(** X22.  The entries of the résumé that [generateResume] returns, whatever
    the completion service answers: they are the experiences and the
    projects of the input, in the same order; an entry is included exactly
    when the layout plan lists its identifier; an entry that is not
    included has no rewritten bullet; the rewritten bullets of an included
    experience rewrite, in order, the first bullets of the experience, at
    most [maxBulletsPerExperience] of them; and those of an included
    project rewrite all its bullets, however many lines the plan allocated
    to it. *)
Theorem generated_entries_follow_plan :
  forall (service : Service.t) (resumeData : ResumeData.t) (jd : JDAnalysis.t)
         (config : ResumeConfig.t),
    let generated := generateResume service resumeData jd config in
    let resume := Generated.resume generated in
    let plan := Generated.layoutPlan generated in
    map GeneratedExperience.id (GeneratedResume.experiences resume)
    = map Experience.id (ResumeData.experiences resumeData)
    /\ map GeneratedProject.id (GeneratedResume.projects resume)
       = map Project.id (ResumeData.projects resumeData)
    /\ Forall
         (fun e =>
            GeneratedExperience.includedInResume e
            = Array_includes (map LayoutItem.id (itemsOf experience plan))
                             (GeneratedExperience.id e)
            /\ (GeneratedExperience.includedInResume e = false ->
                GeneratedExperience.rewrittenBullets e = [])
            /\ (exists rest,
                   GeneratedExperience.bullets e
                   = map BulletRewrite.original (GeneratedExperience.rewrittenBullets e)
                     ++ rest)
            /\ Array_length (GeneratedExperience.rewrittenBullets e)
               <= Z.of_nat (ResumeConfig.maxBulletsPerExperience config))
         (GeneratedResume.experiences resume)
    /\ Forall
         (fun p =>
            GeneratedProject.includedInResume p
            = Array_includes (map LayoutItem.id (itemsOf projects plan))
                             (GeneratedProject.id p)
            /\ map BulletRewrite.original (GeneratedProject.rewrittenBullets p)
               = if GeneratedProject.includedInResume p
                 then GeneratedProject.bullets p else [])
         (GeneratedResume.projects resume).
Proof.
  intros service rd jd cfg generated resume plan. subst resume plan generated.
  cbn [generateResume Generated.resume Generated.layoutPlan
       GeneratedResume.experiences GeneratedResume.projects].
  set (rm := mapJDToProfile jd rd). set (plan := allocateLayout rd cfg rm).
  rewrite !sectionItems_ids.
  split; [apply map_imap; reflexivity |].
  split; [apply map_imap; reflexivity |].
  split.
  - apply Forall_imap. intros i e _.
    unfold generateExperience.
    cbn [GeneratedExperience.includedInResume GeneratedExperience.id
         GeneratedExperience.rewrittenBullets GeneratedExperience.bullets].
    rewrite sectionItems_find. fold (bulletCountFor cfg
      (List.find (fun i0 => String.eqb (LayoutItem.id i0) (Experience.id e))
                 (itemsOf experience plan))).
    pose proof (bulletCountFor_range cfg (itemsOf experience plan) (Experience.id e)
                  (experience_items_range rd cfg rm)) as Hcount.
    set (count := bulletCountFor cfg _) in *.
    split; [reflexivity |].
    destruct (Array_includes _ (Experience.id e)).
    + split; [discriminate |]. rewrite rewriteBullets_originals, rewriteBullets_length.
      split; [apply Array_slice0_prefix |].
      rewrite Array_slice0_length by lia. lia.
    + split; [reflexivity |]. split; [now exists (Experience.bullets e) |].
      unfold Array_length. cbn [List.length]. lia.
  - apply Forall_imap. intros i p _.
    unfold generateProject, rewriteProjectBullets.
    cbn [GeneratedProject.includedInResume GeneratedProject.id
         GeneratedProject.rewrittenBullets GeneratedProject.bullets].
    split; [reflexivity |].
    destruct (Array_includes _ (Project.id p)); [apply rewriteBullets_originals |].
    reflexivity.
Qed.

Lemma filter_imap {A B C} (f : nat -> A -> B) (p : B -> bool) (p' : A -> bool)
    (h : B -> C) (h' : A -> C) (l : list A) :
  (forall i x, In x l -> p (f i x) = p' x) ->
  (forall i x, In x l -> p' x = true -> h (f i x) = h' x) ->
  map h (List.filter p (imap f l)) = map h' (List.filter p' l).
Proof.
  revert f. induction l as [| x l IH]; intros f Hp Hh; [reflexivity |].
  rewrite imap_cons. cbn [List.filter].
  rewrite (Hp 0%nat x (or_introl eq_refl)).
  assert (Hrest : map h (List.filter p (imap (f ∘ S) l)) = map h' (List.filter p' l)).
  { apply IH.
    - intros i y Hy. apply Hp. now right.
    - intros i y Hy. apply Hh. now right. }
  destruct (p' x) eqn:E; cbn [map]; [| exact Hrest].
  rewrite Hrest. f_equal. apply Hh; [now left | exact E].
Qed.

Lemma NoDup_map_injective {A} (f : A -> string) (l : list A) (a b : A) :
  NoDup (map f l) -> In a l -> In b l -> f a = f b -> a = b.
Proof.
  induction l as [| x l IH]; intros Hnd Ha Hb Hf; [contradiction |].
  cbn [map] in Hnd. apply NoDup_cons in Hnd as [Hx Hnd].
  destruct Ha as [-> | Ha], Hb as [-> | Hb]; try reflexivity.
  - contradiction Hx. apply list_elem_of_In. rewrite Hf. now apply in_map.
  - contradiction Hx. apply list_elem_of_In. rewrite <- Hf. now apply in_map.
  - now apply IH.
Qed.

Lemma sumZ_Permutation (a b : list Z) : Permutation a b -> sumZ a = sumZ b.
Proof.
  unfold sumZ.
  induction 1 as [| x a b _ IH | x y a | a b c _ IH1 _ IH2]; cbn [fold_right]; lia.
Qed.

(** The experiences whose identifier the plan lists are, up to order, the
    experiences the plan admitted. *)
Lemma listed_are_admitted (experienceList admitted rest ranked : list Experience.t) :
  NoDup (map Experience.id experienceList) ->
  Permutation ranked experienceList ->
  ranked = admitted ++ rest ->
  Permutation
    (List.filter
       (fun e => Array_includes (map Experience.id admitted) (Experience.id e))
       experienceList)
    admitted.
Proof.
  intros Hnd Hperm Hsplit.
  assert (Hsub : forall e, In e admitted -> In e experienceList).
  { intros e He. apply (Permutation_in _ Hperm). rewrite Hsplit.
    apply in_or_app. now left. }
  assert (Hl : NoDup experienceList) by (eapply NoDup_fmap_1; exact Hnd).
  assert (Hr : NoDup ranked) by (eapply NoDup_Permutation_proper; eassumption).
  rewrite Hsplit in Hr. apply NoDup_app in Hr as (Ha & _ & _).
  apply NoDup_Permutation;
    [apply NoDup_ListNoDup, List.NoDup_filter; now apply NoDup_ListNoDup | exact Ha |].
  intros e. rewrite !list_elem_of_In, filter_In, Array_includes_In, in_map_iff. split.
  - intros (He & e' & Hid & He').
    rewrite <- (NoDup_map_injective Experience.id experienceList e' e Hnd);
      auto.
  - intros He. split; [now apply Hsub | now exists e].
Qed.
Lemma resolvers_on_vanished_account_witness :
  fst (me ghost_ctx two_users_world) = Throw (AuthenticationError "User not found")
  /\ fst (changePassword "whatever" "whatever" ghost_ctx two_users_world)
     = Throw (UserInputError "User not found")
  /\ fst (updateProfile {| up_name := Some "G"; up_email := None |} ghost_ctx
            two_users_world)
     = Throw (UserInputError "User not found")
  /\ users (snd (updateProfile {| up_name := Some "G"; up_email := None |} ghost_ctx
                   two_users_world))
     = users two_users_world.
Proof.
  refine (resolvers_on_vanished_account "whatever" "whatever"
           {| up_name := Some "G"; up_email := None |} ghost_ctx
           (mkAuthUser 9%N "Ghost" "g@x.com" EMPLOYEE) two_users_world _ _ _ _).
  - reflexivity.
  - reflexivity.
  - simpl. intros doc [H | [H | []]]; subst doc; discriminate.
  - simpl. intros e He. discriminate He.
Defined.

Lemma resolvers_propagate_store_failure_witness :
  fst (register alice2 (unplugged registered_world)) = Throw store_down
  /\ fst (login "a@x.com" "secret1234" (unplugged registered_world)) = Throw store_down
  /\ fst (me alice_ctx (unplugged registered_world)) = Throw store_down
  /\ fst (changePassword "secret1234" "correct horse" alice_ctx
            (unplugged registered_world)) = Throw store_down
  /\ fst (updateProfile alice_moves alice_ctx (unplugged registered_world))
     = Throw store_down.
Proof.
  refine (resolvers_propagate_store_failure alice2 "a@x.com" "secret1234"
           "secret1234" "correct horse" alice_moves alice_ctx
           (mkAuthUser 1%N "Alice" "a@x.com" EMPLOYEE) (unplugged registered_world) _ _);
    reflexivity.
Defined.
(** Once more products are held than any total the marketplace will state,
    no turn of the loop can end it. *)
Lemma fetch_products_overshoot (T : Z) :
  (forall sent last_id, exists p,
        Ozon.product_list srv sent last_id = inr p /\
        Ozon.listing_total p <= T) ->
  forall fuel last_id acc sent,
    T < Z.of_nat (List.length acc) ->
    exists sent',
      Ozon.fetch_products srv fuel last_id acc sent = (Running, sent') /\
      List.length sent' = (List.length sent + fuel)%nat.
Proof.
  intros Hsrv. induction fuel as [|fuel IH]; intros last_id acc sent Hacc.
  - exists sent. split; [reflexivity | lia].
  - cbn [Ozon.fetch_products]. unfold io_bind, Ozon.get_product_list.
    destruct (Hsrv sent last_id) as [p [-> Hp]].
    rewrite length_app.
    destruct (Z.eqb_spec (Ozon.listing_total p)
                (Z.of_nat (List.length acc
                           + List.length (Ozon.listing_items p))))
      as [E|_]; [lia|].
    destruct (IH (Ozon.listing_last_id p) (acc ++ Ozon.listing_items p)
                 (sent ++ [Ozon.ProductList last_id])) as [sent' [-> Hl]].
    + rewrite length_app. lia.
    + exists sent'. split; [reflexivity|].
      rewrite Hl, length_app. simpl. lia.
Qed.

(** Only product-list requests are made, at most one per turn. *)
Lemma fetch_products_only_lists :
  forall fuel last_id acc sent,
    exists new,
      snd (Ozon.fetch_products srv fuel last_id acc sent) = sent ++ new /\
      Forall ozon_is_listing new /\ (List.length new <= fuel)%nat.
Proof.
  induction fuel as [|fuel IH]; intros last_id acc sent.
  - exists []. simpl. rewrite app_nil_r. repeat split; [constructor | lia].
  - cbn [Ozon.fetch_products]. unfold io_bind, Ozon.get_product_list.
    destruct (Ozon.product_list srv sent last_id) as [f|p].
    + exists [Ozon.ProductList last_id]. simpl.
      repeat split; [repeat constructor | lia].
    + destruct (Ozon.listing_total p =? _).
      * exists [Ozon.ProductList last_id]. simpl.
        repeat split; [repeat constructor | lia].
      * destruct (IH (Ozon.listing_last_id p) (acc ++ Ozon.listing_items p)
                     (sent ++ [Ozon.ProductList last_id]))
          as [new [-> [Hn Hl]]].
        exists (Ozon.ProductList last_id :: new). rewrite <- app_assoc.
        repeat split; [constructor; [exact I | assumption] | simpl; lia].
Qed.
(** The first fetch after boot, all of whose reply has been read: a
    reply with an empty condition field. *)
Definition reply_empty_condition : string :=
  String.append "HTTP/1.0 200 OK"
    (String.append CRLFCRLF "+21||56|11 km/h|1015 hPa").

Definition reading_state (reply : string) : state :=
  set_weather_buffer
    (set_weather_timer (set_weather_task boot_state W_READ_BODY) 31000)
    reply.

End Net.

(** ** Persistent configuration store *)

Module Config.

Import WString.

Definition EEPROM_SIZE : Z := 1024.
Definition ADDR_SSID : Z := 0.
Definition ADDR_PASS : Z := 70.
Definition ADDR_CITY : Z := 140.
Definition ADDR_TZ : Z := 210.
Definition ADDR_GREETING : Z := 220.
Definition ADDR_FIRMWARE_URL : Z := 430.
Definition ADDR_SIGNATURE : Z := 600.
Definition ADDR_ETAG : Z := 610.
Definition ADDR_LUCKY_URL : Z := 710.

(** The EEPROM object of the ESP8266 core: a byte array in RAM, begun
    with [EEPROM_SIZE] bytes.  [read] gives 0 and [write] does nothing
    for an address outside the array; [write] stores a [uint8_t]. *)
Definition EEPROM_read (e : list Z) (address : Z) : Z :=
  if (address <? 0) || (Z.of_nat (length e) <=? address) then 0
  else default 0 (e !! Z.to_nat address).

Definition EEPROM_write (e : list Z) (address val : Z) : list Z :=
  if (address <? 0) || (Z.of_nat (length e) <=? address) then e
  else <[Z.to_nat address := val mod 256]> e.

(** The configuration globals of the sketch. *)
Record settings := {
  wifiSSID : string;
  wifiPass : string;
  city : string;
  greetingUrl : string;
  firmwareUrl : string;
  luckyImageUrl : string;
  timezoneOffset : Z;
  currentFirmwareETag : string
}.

★ ★ ★ ★

### Task objective
All lines from the one that contains "Definition EEPROM_SIZE : Z := 1024." to the last line above must be given again exactly, with both included and nothing added.

### Answer area
Definition EEPROM_SIZE : Z := 1024.
Definition ADDR_SSID : Z := 0.
Definition ADDR_PASS : Z := 70.
Definition ADDR_CITY : Z := 140.
Definition ADDR_TZ : Z := 210.
Definition ADDR_GREETING : Z := 220.
Definition ADDR_FIRMWARE_URL : Z := 430.
Definition ADDR_SIGNATURE : Z := 600.
Definition ADDR_ETAG : Z := 610.
Definition ADDR_LUCKY_URL : Z := 710.

(** The EEPROM object of the ESP8266 core: a byte array in RAM, begun
    with [EEPROM_SIZE] bytes.  [read] gives 0 and [write] does nothing
    for an address outside the array; [write] stores a [uint8_t]. *)
Definition EEPROM_read (e : list Z) (address : Z) : Z :=
  if (address <? 0) || (Z.of_nat (length e) <=? address) then 0
  else default 0 (e !! Z.to_nat address).

Definition EEPROM_write (e : list Z) (address val : Z) : list Z :=
  if (address <? 0) || (Z.of_nat (length e) <=? address) then e
  else <[Z.to_nat address := val mod 256]> e.

(** The configuration globals of the sketch. *)
Record settings := {
  wifiSSID : string;
  wifiPass : string;
  city : string;
  greetingUrl : string;
  firmwareUrl : string;
  luckyImageUrl : string;
  timezoneOffset : Z;
  currentFirmwareETag : string
}.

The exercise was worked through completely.